* Exercise data *
(** [while (accumulatedSamples.length >= FRAME_SIZE) ...]: each turn takes
    the first [FRAME_SIZE] samples off [accumulatedSamples]. *)
Equations? frameLoop (st : State) (accumulatedSamples : list number)
  : State * list number by wf (List.length accumulatedSamples) lt :=
  frameLoop st accumulatedSamples
    with le_lt_dec FRAME_SIZE (List.length accumulatedSamples) := {
    | left _ =>
        frameLoop (emitFrame (firstn FRAME_SIZE accumulatedSamples) st)
          (skipn FRAME_SIZE accumulatedSamples)
    | right _ => (st, accumulatedSamples) }.
Proof.
  rewrite length_skipn.
  assert (0 < FRAME_SIZE)
    by (with_strategy transparent [FRAME_SIZE] (unfold FRAME_SIZE); lia).
  lia.
Qed.

(** [processAudioFrames] *)
Definition processAudioFrames (st : State) : State :=
  match websocketRef st, frameBufferRef st with
  | None, _ | _, [] => st
  | Some _, _ =>
      let totalSamples :=
        fold_left (fun sum frame => sum + List.length frame)
          (frameBufferRef st) 0 in
      if FRAME_SIZE <=? totalSamples then
        let accumulatedSamples := List.concat (frameBufferRef st) in
        let st := set_frameBufferRef [] st in
        let (st, rest) := frameLoop st accumulatedSamples in
        match rest with
        | [] => st
        | _ => set_frameBufferRef (frameBufferRef st ++ [rest]) st
        end
      else st
  end.

(** [processor.onaudioprocess] *)
Definition onaudioprocess (inputData : list number) (st : State) : State :=
  match websocketRef st with
  | Some ws =>
      if is_open (readyState st ws) then
        processAudioFrames
          (set_frameBufferRef (frameBufferRef st ++ [inputData]) st)
      else st
  | None => st
  end.

(** The frame of the button [Send Test Audio Frame]:
    [new Int16Array(FRAME_SIZE).fill(0)]. *)
Definition testFrame : list Z := repeat 0%Z FRAME_SIZE.

(** The handler of that button: the test frame goes out as it is, without
    the silence test, on the current socket when it is open. *)
Definition sendTestFrame (st : State) : State :=
  match websocketRef st with
  | Some ws =>
      if is_open (readyState st ws) then
        match ws_send ws (SendBinary ws testFrame) st with
        | Returns st' => st'
        | Throws => st
        end
      else st
  | None => st
  end.

(** ** The event loop

    What can happen to the client: the user's clicks, the events of the
    platform on a socket, the timer of a connection attempt, the audio
    callback, and the two ways the asynchronous part of
    [startAudioCapture] can end.  A click is taken in every state, also
    where the component does not show its button or disables it, so the
    runs of the event loop include those of the interface.  The cleanup
    on unmount calls [stopAudioCapture], as the stop button does.  The
    button [Debug Audio State] and the recording buttons only log or record
    locally.  The keepalive [ping] is left out: its effect runs once, when
    the component mounts, finds no socket and arms no timer.  So is the
    liveness check, which resumes the audio context and logs. *)
Inductive Event : Type :=
| ClickConnect (created : bool)
| ClickDisconnect
| ClickStartCapture (created : bool)
| CaptureReady
| CaptureFailed
| ClickStopCapture
| ChangeLanguage (newPair : LanguagePair)
| SocketOpens (ws : Socket) (now : Z) (rnd : string)
| SocketMessage (ws : Socket) (now : Z) (rnd : string)
    (parsed : option InboundData)
| SocketFails (ws : Socket)
| SocketCloses (ws : Socket)
| TimeoutFires (ws : Socket)
| AudioProcess (inputData : list number)
| ClickSendTestFrame.

Definition set_ready (ws : Socket) (r : ReadyState) (st : State) : State :=
  set_readyState (update (readyState st) ws r) st.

* What you are asked to do *
Print the records verbatim, stopping after the "(** [processor.onaudioprocess] *)" line.

* Exercise response *
(** [while (accumulatedSamples.length >= FRAME_SIZE) ...]: each turn takes
    the first [FRAME_SIZE] samples off [accumulatedSamples]. *)
Equations? frameLoop (st : State) (accumulatedSamples : list number)
  : State * list number by wf (List.length accumulatedSamples) lt :=
  frameLoop st accumulatedSamples
    with le_lt_dec FRAME_SIZE (List.length accumulatedSamples) := {
    | left _ =>
        frameLoop (emitFrame (firstn FRAME_SIZE accumulatedSamples) st)
          (skipn FRAME_SIZE accumulatedSamples)
    | right _ => (st, accumulatedSamples) }.
Proof.
  rewrite length_skipn.
  assert (0 < FRAME_SIZE)
    by (with_strategy transparent [FRAME_SIZE] (unfold FRAME_SIZE); lia).
  lia.
Qed.

(** [processAudioFrames] *)
Definition processAudioFrames (st : State) : State :=
  match websocketRef st, frameBufferRef st with
  | None, _ | _, [] => st
  | Some _, _ =>
      let totalSamples :=
        fold_left (fun sum frame => sum + List.length frame)
          (frameBufferRef st) 0 in
      if FRAME_SIZE <=? totalSamples then
        let accumulatedSamples := List.concat (frameBufferRef st) in
        let st := set_frameBufferRef [] st in
        let (st, rest) := frameLoop st accumulatedSamples in
        match rest with
        | [] => st
        | _ => set_frameBufferRef (frameBufferRef st ++ [rest]) st
        end
      else st
  end.

(** [processor.onaudioprocess] *)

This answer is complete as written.